■ WHAT THE TASK ASKS ■
Of the lines listed below, return exactly those that run from the line containing "rewrite Hp, Hl in *. destruct" through the line containing "assert (forall l, l = []", both included.

#### LISTED ENTRIES

(* ===== verification/PlanFlow.v ===== *)
(** A calculus for the handlers of a plan, and what each of their store
    operations does to a linked publication. *)

From stdpp Require Import base decidable gmap strings list.
From Stdlib Require Import Ascii ZArith Lia.
From S2P Require Import Prelude GoText CidLib Effect Durable Trust Roots Registry PlainTree Install Branch NodeApi BucketSync BucketSyncFacts BucketSyncThms History Plans PlanManifest PlanBackup PlanLinked TrustFacts TrustThms.

Section Flow.
Context {L : CidLib} {LL : CidLaws L} {SH : Sha256}.
Context (s : PlanService) (Hsvc : svc_ok (sv_sync s)).

(** The trust store has the candidate, or it has accepted it. *)
Definition recorded (f : trust_file) (c : Cid) : Prop :=
  exists w, roots_AcceptedRoot w f (sv_alias s) = Ok c \/ exists base, HasCandidate w (sv_alias s) (Some c) base f = Ok true.

(** Where a call that began with the requests [sent] may stop. *)
Definition fin (sent : list ApplyRequest) (n : node) : Prop :=
  inv s n /\ (nd_sent n = sent \/ exists rq c, nd_sent n = sent ++ [rq] /\ ar_CandidateRoot rq = cid_String c /\ recorded (nd_trust n) c).

Context (sent : list ApplyRequest).

Definition wpa {A} (m : Act node A) (Q : A -> node -> Prop) (n : node) : Prop :=
  match m n with (Ok a, n') => Q a n' | (Err _, n') => fin sent n' end.
Definition wp {A} (m : Flow A) (Q : A -> node -> Prop) (n : node) : Prop :=
  match m n with (inl a, n') => Q a n' | (inr _, n') => fin sent n' end.

Lemma wp_try {A} res (m : Act node A) Q n : wpa m Q n -> wp (try res m) Q n.
Proof. unfold wpa, wp, try. by destruct (m n) as [[a|e] n']. Qed.
Lemma wp_bind {A B} (m : Flow A) (f : A -> Flow B) Q n : wp m (fun a => wp (f a) Q) n -> wp (Flow_bind _ _ f m) Q n.
Proof. unfold wp, Flow_bind. by destruct (m n) as [[a|e] n']. Qed.
Lemma wp_ret {A} (a : A) Q n : Q a n -> wp (Flow_ret _ a) Q n.
Proof. done. Qed.
Lemma wp_fail {A} res e (Q : A -> node -> Prop) n : fin sent n -> wp (fail res e) Q n.
Proof. done. Qed.
Lemma wp_mono {A} (m : Flow A) (Q Q' : A -> node -> Prop) n : wp m Q n -> (forall a n', Q a n' -> Q' a n') -> wp m Q' n.
Proof. unfold wp. destruct (m n) as [[a|e] n']; eauto. Qed.
Lemma wpa_bind {A B} (m : Act node A) (f : A -> Act node B) Q n : wpa m (fun a => wpa (f a) Q) n -> wpa (m ≫= f) Q n.
Proof. unfold wpa, mbind, Act_bind. by destruct (m n) as [[a|e] n']. Qed.
Lemma wpa_ret {A} (a : A) Q n : Q a n -> wpa (mret a) Q n.
Proof. done. Qed.
Lemma wpa_pure {A} (r : result A) Q n : fin sent n -> (forall a, r = Ok a -> Q a n) -> wpa (pure r) Q n.
Proof. intros Hf HQ. unfold wpa, pure. destruct r; [by apply HQ|done]. Qed.
Lemma wpa_reads {A} (f : node -> result A) Q n : fin sent n -> (forall a, f n = Ok a -> Q a n) -> wpa (reads f) Q n.
Proof. intros Hf HQ. unfold wpa, reads. destruct (f n); [by apply HQ|done]. Qed.
Lemma wpa_wrapped {A} t (m : Act node A) Q n : wpa m Q n -> wpa (wrapped t m) Q n.
Proof. unfold wpa, wrapped. by destruct (m n) as [[a|e] n']. Qed.
Lemma wp_check res r Q n : fin sent n -> (r = Ok () -> Q () n) -> wp (check res r) Q n.
Proof. intros Hf HQ. apply wp_try, wpa_pure; [done|]. by intros []. Qed.
Lemma wpa_outcome_reads {A} (f : node -> result A) Q n : Q (f n) n -> wpa (outcome (reads f)) Q n.
Proof. done. Qed.

(** ** The state *)
Definition at_ (h : historyFile) (ws : Workspace) (n : node) : Prop := good s n h ws /\ nd_sent n = sent.

Lemma at_fin h ws n : at_ h ws n -> fin sent n.
Proof. intros [Hg Hs]. split; [by exists h, ws|by left]. Qed.

Lemma good_history n h ws h' ws' f' : good s n h ws -> view f' = Some h' -> ws' = ws ->
  linked s (hf_Pending h') (hf_Conflict h') (ws_Stashes ws) -> (hf_Pending h' <> None -> ws_Initialized ws = true) ->
  keys s (nd_sent n) (hf_Pending h') (ws_Stashes ws) -> good s (mkNode f' (nd_bucket n) (nd_trust n) (nd_sent n)) h' ws'.
Proof. intros [H1 H2 H3 H4 H5] Hv -> Hl Hr Hk. by split. Qed.

Lemma good_bucket n h ws b f' sent' : good s n h ws -> view f' = Some b -> state_inv b ->
  linked s (hf_Pending h) (hf_Conflict h) (ws_Stashes (workspace (sv_sync s) b)) ->
  (hf_Pending h <> None -> ws_Initialized (workspace (sv_sync s) b) = true) ->
  keys s sent' (hf_Pending h) (ws_Stashes (workspace (sv_sync s) b)) ->
  good s (mkNode (nd_history n) f' (nd_trust n) sent') h (workspace (sv_sync s) b).
Proof. intros [H1 H2 H3 H4 H5] Hv Hi Hl Hr Hk. split; try done. by exists b. Qed.

(** ** Bucket operations *)
Lemma wpa_others o Q n h ws : rely s o -> at_ h ws n ->
  (forall n', at_ h ws n' -> nd_trust n' = nd_trust n -> Q () n') -> wpa (others o) Q n.
Proof.
  intros Ho [[H1 (b & Hv & Hi & <-) H3 H4 H5] Hs] HQ. unfold wpa, others, modify. apply HQ; [|done]. destruct (Ho _ _ Hv Hi) as (b' & Hv' & Hi' & E).
  split; [|done]. split; try done. by exists b'.
Qed.

Lemma wpa_status w Q n h ws : at_ h ws n -> Q ws n -> wpa (on_bucket (StatusOf w (sv_sync s))) Q n.
Proof.
  intros Hat HQ. pose proof Hat as [[_ (b & Hv & _ & <-) _ _ _] _]. unfold wpa, on_bucket. destruct (StatusOf w (sv_sync s) (nd_bucket n)) as [r f] eqn:E.
  apply (bucket_reads _ _ _ _ _ _ Hv) in E as [-> Hr]. assert (mkNode (nd_history n) (nd_bucket n) (nd_trust n) (nd_sent n) = n) as -> by by destruct n.
  destruct r as [a|e]; [|by eapply at_fin]. destruct (Hr a eq_refl) as (b' & [= <- _]). done.
Qed.

Lemma wpa_base w root Q n h ws : at_ h ws n -> (validateHead (ws_Base ws) = Ok () -> Q (ws_Base ws) n) -> wpa (on_bucket (CurrentBase w (sv_sync s) root)) Q n.
Proof.
  intros Hat HQ. pose proof Hat as [[_ (b & Hv & Hi & <-) _ _ _] _]. unfold wpa, on_bucket. destruct (CurrentBase w (sv_sync s) root (nd_bucket n)) as [r f] eqn:E.
  apply (bucket_reads _ _ _ _ _ _ Hv) in E as [-> Hr]. assert (mkNode (nd_history n) (nd_bucket n) (nd_trust n) (nd_sent n) = n) as -> by by destruct n.
  destruct r as [a|e]; [|by eapply at_fin]. destruct (Hr a eq_refl) as (b' & Hop). cbv zeta in Hop. simplify_result. apply HQ. apply workspace_ok, Hi.
Qed.

Lemma wpa_pull w now observed Q n h ws : at_ h ws n ->
  (forall ws' n', at_ h ws' n' -> nd_trust n' = nd_trust n -> ws_Stashes ws' = ws_Stashes ws -> ws_Initialized ws' = true -> Q ws' n') ->
  wpa (on_bucket (Pull w now (sv_sync s) observed)) Q n.
Proof.
  intros [Hg Hs] HQ. pose proof Hg as [_ (b & Hv & Hi & <-) H3 H4 H5]. unfold wpa, on_bucket. destruct (Pull w now _ _ _) as [r f] eqn:E.
  destruct (Pull_spec s Hsvc _ _ _ _ _ _ _ Hv Hi E) as (b' & Hv' & Hi' & Hst & Hin & Hr).
  assert (at_ h (workspace (sv_sync s) b') (mkNode (nd_history n) f (nd_trust n) (nd_sent n))) as Hat.
  { split; [|done]. eapply good_bucket; rewrite ?Hst; try done. intros Hp. by apply Hin, H4. }
  destruct r as [ws|e]; [|by eapply at_fin]. destruct (Hr ws eq_refl) as [-> Hi0]. by apply HQ.
Qed.

Lemma pending_not_branched st : is_pending st = true -> is_branched st = true -> False.
Proof. unfold is_pending, is_branched. intros H1%bool_decide_eq_true H2%bool_decide_eq_true. rewrite H1 in H2. by vm_compute in H2. Qed.

(** Staging the journaled candidate, for the first time or again. *)
Definition fresh_id (random : option string) : Prop :=
  forall id, random = Some id -> id <> EmptyString /\ forall r, r ∈ sent -> ar_OperationID r <> TrimSpace ("push_" +:+ id).

Lemma wpa_stage w now random c p Q n h ws : at_ h ws n -> hf_Pending h = Some p -> unstaged p -> candidate_of p = cid_String c -> fresh_id random ->
  (forall st ws' n', at_ h ws' n' -> nd_trust n' = nd_trust n -> ws_Stashes ws' = [st] -> is_pending st = true -> matches p st -> Q st n') ->
  wpa (on_bucket (Stage w now (sv_sync s) random (Some c) (re_Base (pb_Result p)) None (pb_Message p))) Q n.
Proof.
  intros [Hg Hs] Hp Hu Hc Hfresh HQ. pose proof Hg as [_ (b & Hv & Hi & <-) H3 H4 H5]. rewrite Hp in *. unfold wpa, on_bucket. destruct (Stage _ _ _ _ _ _ _ _ _) as [r f] eqn:E.
  destruct (linked_unstaged s p _ _ H3 Hu) as (Hj & Ecn & [E3|(st & E3 & Hpe & Hm)]); rewrite E3, ?Ecn in *.
  - destruct (Stage_new s Hsvc _ _ _ _ _ _ _ _ _ _ Hv Hi E3 (fun id Hid => proj1 (Hfresh id Hid)) E) as [[-> Hr]|(b' & id & st & Hid & Est & Hv' & Hi' & Hl & Hin & Hr)].
    { destruct r; [done|]. destruct n. by apply (at_fin h (workspace (sv_sync s) b)). }
    destruct Hj as [? ? ? ? ? ? ? [Ht Hne] ? ?]. assert (matches p st) as Hm by (rewrite Est; unfold matches; by cbn).
    assert (at_ h (workspace (sv_sync s) b') (mkNode (nd_history n) f (nd_trust n) (nd_sent n))) as Hat.
    { split; [|done]. eapply good_bucket; try done; rewrite ?Hl, ?Hin, ?Hp, ?Ecn; [|by intros _; apply H4|].
      - apply linked_staged; try done. by rewrite Est.
      - destruct H5 as [K1 K2 K3]. split; [done| |done]. intros rq st' Hrq ->%list_elem_of_singleton Hk. rewrite Est in Hk. cbn in Hk. rewrite Hs in Hrq. by destruct (proj2 (Hfresh id Hid) rq Hrq). }
    destruct r as [st'|e]; [|by eapply at_fin]. rewrite (Hr st' eq_refl). eapply HQ; try done. by rewrite Est.
  - destruct (Stage_again s _ _ _ _ _ _ _ _ _ _ _ Hv Hi E3 Hpe ltac:(destruct Hm as (-> & _); done) E) as [Hv' Hr].
    assert (at_ h (workspace (sv_sync s) b) (mkNode (nd_history n) f (nd_trust n) (nd_sent n))) as Hat by (split; [|done]; eapply good_bucket; rewrite ?Hp, ?E3, ?Ecn; try done; by apply linked_staged).
    destruct r as [st'|e]; [|by eapply at_fin]. rewrite (Hr st' eq_refl). by eapply HQ.
Qed.

Lemma wpa_restore w now c p Q n h ws : at_ h ws n -> hf_Pending h = Some p -> staged p -> candidate_of p = cid_String c -> ws_Stashes ws = [] ->
  (forall st ws' n', at_ h ws' n' -> nd_trust n' = nd_trust n -> ws_Stashes ws' = [st] -> is_pending st = true -> owns p st -> ws_Remote ws' = ws_Remote ws -> Q st n') ->
  wpa (on_bucket (RestorePending w now (sv_sync s) (restored_stash p c))) Q n.
Proof.
  intros [Hg Hs] Hp Hst Hc Hl HQ. pose proof Hg as [_ (b & Hv & Hi & <-) H3 H4 H5]. rewrite Hp, Hl in *. unfold wpa, on_bucket. destruct (RestorePending _ _ _ _ _) as [r f] eqn:E.
  assert (journal_ok s p /\ hf_Conflict h = None) as [Hj Hcn] by (inversion H3; by subst).
  destruct (Restore_new s Hsvc _ _ _ _ _ _ _ Hv Hi Hl E) as [[-> Hr]|(b' & Hv' & Hi' & Hl' & Hpe & Hin & Hrem & Hr)].
  { destruct r; [done|]. destruct n. by apply (at_fin h (workspace (sv_sync s) b)). }
  set (st := touch (trim_Message (restored_stash p c)) now) in *. assert (owns p st) as Ho.
  { destruct Hj as [? ? ? ? ? ? ? [Ht Hne] ? ?]. unfold owns, matches. cbn. split_and!; try done. }
  assert (at_ h (workspace (sv_sync s) b') (mkNode (nd_history n) f (nd_trust n) (nd_sent n))) as Hat.
  { split; [|done]. eapply good_bucket; try done; rewrite ?Hl', ?Hin, ?Hp, ?Hcn; [|by intros _; apply H4|by apply keys_restored].
    by apply linked_frozen. }
  destruct r as [st'|e]; [|by eapply at_fin]. rewrite (Hr st' eq_refl). by eapply HQ.
Qed.

Lemma journal_candidate p rq c : candidate_of p = cid_String c -> journal_request s p = Ok rq -> ar_CandidateRoot rq = cid_String c.
Proof.
  intros Hc H. unfold journal_request, NormalizeApplyRequest in H. simplify_result. cbn [ar_CandidateRoot] in *.
  match goal with H : canonicalCID _ = Ok _ |- _ => rewrite Hc, (cid_string_trimmed c), canonicalCID_id in H by (by eexists); by injection H end.
Qed.

Lemma wpa_push_logged e c p st Q n h ws : at_ h ws n -> hf_Pending h = Some p -> staged p -> candidate_of p = cid_String c ->
  ws_Stashes ws = [st] -> is_pending st = true -> owns p st -> recorded (nd_trust n) c -> rely s (e_o6 e) -> rely s (e_o7 e) ->
  (forall value w rq ws' n', good s n' h ws' -> nd_sent n' = sent ++ [rq] -> nd_trust n' = nd_trust n -> journal_request s p = Ok rq ->
     e_remote e rq = Ok (Some value) -> ValidateApplyResult (p_BucketID (sv_plan s)) rq value = Ok () ->
     ((res_Status value <> status_branched /\ ws_Stashes ws' = []) \/
      (res_Status value = status_branched /\ exists st', ws_Stashes ws' = [st'] /\ owns p st' /\ is_branched st' = true)) -> Q (value, w) n') ->
  wpa (push_logged s e c (pb_Message p)) Q n.
Proof.
  intros [Hg Hs] Hp Hst Hc Hl Hpe Ho Hrec H6 H7 HQ. pose proof Hg as [_ (b & Hv & Hi & Hws) H3 H4 H5]. rewrite <- Hws in *. clear ws Hws.
  rewrite Hp, Hl in *. destruct (linked_staged_cases s p _ _ H3 Hst) as [Hj Hcase]. destruct (jo_message _ _ Hj) as [Ht Hne].
  pose proof Ho as (_ & _ & M1 & M2 & M3 & M4). unfold wpa, push_logged. destruct (Push _ _ _ _ _ _ _ _ _ _ _ _) as [r f] eqn:E.
  assert (st_CandidateRoot st = cid_String c) as Hcst by by rewrite M1.
  destruct (Push_one s Hsvc e c (pb_Message p) _ b st r f H6 H7 Hv Hi Hl Hpe Hcst M3 M4 Ht Hne E) as (Hrq & b' & Hv' & Hi' & Hin & Hout).
  set (log := nd_sent n ++ option_list (pushed_request s e c (pb_Message p) (nd_bucket n))).
  assert (forall rq, pushed_request s e c (pb_Message p) (nd_bucket n) = Some rq -> journal_request s p = Ok rq) as Hjr by (intros rq Hq; rewrite <- (owns_request s _ _ Ho); by apply Hrq).
  assert (keys s log (Some p) [st]) as Hk.
  { unfold log. destruct (pushed_request s e c _ _) as [rq|]; cbn; [|by rewrite app_nil_r]. by apply keys_send; [| | |apply Hjr]. }
  assert (forall l, l = [] \/ (exists st', l = [st'] /\ same_request st st') -> keys s log (Some p) l) as Hks.
  { intros l [->|(st' & -> & Hsame)]; [by eapply keys_no_stash|]. destruct Hk as [K1 K2 K3]. split; [done| |done]. intros rq x Hin' ->%list_elem_of_singleton Hkey.
    rewrite (same_request_eq s _ _ Hsame). apply K2; [done|by left|]. by destruct Hsame as (_ & <- & _). }
  assert (forall l, linked s (Some p) (hf_Conflict h) l -> ws_Stashes (workspace (sv_sync s) b') = l -> (l = [] \/ exists st', l = [st'] /\ same_request st st') ->
    good s (mkNode (nd_history n) f (nd_trust n) log) h (workspace (sv_sync s) b')) as Hgood.
  { intros l Hlk El Hor. eapply good_bucket; try done; rewrite ?El, ?Hp; [done|intros _; by apply Hin, H4|by apply Hks]. }
  assert (forall ws', good s (mkNode (nd_history n) f (nd_trust n) log) h ws' -> fin sent (mkNode (nd_history n) f (nd_trust n) log)) as Hfin.
  { intros ws' Hg'. split; [by eexists _, _|]. cbn. unfold log. destruct (pushed_request s e c _ _) as [rq|] eqn:Eq; cbn; [right|left; by rewrite app_nil_r].
    exists rq, c. rewrite Hs. split_and!; [done| |done]. by apply (journal_candidate p); [|apply Hjr]. }
  assert (hf_Conflict h = None) as Ecn.
  { destruct Hcase as [[? ?]|[[? ?]|(st0 & [= <-] & Hb & _)]]; [done|done|]. by destruct (pending_not_branched st). }
  destruct Hout as [(Hbad & st' & El & Hsame & Hpe')|(rq & value & Hpr & Hrem & Hval & Hr & Hset)].
  - assert (owns p st') as Ho' by by eapply same_request_owns. assert (good s (mkNode (nd_history n) f (nd_trust n) log) h (workspace (sv_sync s) b')) as Hg'.
    { apply (Hgood [st']); [rewrite Ecn; by apply linked_frozen|done|right; by exists st']. }
    destruct r; [done|]. by eapply Hfin.
  - assert (good s (mkNode (nd_history n) f (nd_trust n) log) h (workspace (sv_sync s) b')) as Hg'.
    { destruct Hset as [[_ El]|(_ & st' & El & Hsame & Hb)].
      - apply (Hgood []); [rewrite Ecn; by apply linked_settled|done|by left].
      - apply (Hgood [st']); [|done|right; by exists st']. apply linked_branched; [done|done|done|by eapply same_request_owns]. }
    destruct r as [[value' w]|]; [|by eapply Hfin]. specialize (Hr _ eq_refl). cbn in Hr. subst value'. eapply HQ; [exact Hg'|..]; try done.
    + cbn. unfold log. by rewrite Hpr, Hs.
    + by apply Hjr.
    + destruct Hset as [?|(Hb & st' & El & Hsame & Hb')]; [by left|right]. split; [done|]. exists st'. split_and!; [done|by eapply same_request_owns|done].
Qed.
(* ===== verification/PlanRuns.v ===== *)
(** The handlers of a plan keep the publication linked, whatever fails. *)

From stdpp Require Import base decidable gmap strings list relations.
From Stdlib Require Import Ascii ZArith Lia.
From S2P Require Import Prelude GoText CidLib Effect Durable Trust Roots PlanFlow Registry PlainTree Install Branch NodeApi BucketSync BucketSyncFacts BucketSyncThms History Plans PlanManifest PlanBackup PlanSync PlanLinked.

Section Handlers.
Context {L : CidLib} {LL : CidLaws L} {SH : Sha256}.
Context (s : PlanService) (Hsvc : svc_ok (sv_sync s)) (sent : list ApplyRequest).
Context (Hid : TrimSpace (p_ID (sv_plan s)) = p_ID (sv_plan s)).

Notation at_ := (at_ s sent).
Notation fin := (fin s sent).
Notation wpa := (wpa s sent).
Notation wp := (wp s sent).

(** The other services of the host leave the workspace alone, random identities
    do not repeat, and the clock is set. *)
Record env_ok (e : env) : Prop := {
  eo_rely : rely s (e_o1 e) /\ rely s (e_o2 e) /\ rely s (e_o3 e) /\ rely s (e_o4 e) /\ rely s (e_o5 e) /\ rely s (e_o6 e) /\ rely s (e_o7 e);
  eo_random : fresh_id sent (e_random e);
  eo_clock : e_createdAt e <> 0%Z
}.

(** The remote applied the candidate of the result, and the history says so. *)
Definition published (e : env) (result : Result) (n : node) : Prop :=
  exists h ws rq value, good s n h ws /\ hf_Pending h = None /\ (hf_Plans h !! p_ID (sv_plan s)) ≫= ps_LastResult = Some result /\
    nd_sent n = sent ++ [rq] /\ ar_CandidateRoot rq = re_CandidateRoot result /\ e_remote e rq = Ok (Some value) /\
    ValidateApplyResult (p_BucketID (sv_plan s)) rq value = Ok () /\ res_Status value <> status_branched /\ push_result result = value.

Definition done_ (e : env) (result : Result) (n : node) : Prop :=
  fin n /\ (published e result n \/ (nd_sent n = sent /\ re_Skipped result = true)).

Section Backup.
Context (p : ports) (e : env) (He : env_ok e).

Lemma wp_finish c j st result n h ws : at_ h ws n -> hf_Pending h = Some j -> candidate_of j = cid_String c -> ws_Stashes ws = [st] -> is_pending st = true ->
  (unstaged j /\ matches j st \/ staged j /\ owns j st) -> recorded s (nd_trust n) c -> same_result s j result ->
  wp (finish s e c (pb_Message j) result st) (done_ e) n.
Proof.
  intros Hat Hj Hc Hl Hpe Hown Hrec Hres. destruct (eo_rely _ He) as (_ & _ & _ & _ & R5 & R6 & R7). unfold finish.
  apply wp_bind, wp_try. eapply (wpa_mark s sent); try done. intros h1 n1 Hat1 Htr1 Hj1 Hst1 Ho1. set (j1 := set_identity _ _ _) in *.
  apply wp_bind, wp_try. change (pb_Message j) with (pb_Message j1). eapply (wpa_push s Hsvc sent e c j1 st); try done; [by rewrite Htr1|].
  intros value w rq ws2 n2 Hg2 Hs2 Htr2 Hrq Hrem Hval Hset. cbn [fst].
  assert (ar_CandidateRoot rq = cid_String c) as Hcr by by apply (journal_candidate s j1).
  assert (stops s sent n2) as Hstop.
  { intros n' Hi' Hs' Ht'. split; [done|right]. exists rq, c. split_and!; [congruence|done|]. by rewrite Ht', Htr2, Htr1. }
  assert (same_result s j1 (set_Push (Some (value, w)) (e_completedAt e) result)) as Hres1 by exact Hres.
  destruct Hset as [[Hnb Hl2]|(Hb & st' & Hl2 & Ho2 & Hb2)].
  - rewrite bool_decide_eq_false_2 by done. apply wp_bind, wp_try. eapply (wpa_complete s sent (e_done e) c j1); [done|done|done|done|done| |done].
    intros h3 n3 Hg3 Hs3 Ht3 Hp3 Hlast. apply wp_ret. split; [apply Hstop; [by eexists _, _|done|done]|left]. exists h3, ws2, rq, value. split_and!; try done; [congruence|].
    cbn. destruct Hres as (_ & _ & E & _). congruence.
  - rewrite bool_decide_eq_true_2 by done. apply wp_bind, wp_try. by eapply (wpa_conflict s sent (e_done e) c j1 _ st').
Qed.

Lemma canonical_parse raw c : canonical raw -> parse_cid raw = Ok c -> raw = cid_String c.
Proof. intros [c' ->]. unfold parse_cid. rewrite cid_parse_string. cbn. by intros [= <-]. Qed.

########

■ ANSWER BOX ■
  rewrite Hp, Hl in *. destruct (linked_staged_cases s p _ _ H3 Hst) as [Hj Hcase]. destruct (jo_message _ _ Hj) as [Ht Hne].
  pose proof Ho as (_ & _ & M1 & M2 & M3 & M4). unfold wpa, push_logged. destruct (Push _ _ _ _ _ _ _ _ _ _ _ _) as [r f] eqn:E.
  assert (st_CandidateRoot st = cid_String c) as Hcst by by rewrite M1.
  destruct (Push_one s Hsvc e c (pb_Message p) _ b st r f H6 H7 Hv Hi Hl Hpe Hcst M3 M4 Ht Hne E) as (Hrq & b' & Hv' & Hi' & Hin & Hout).
  set (log := nd_sent n ++ option_list (pushed_request s e c (pb_Message p) (nd_bucket n))).
  assert (forall rq, pushed_request s e c (pb_Message p) (nd_bucket n) = Some rq -> journal_request s p = Ok rq) as Hjr by (intros rq Hq; rewrite <- (owns_request s _ _ Ho); by apply Hrq).
  assert (keys s log (Some p) [st]) as Hk.
  { unfold log. destruct (pushed_request s e c _ _) as [rq|]; cbn; [|by rewrite app_nil_r]. by apply keys_send; [| | |apply Hjr]. }
  assert (forall l, l = [] \/ (exists st', l = [st'] /\ same_request st st') -> keys s log (Some p) l) as Hks.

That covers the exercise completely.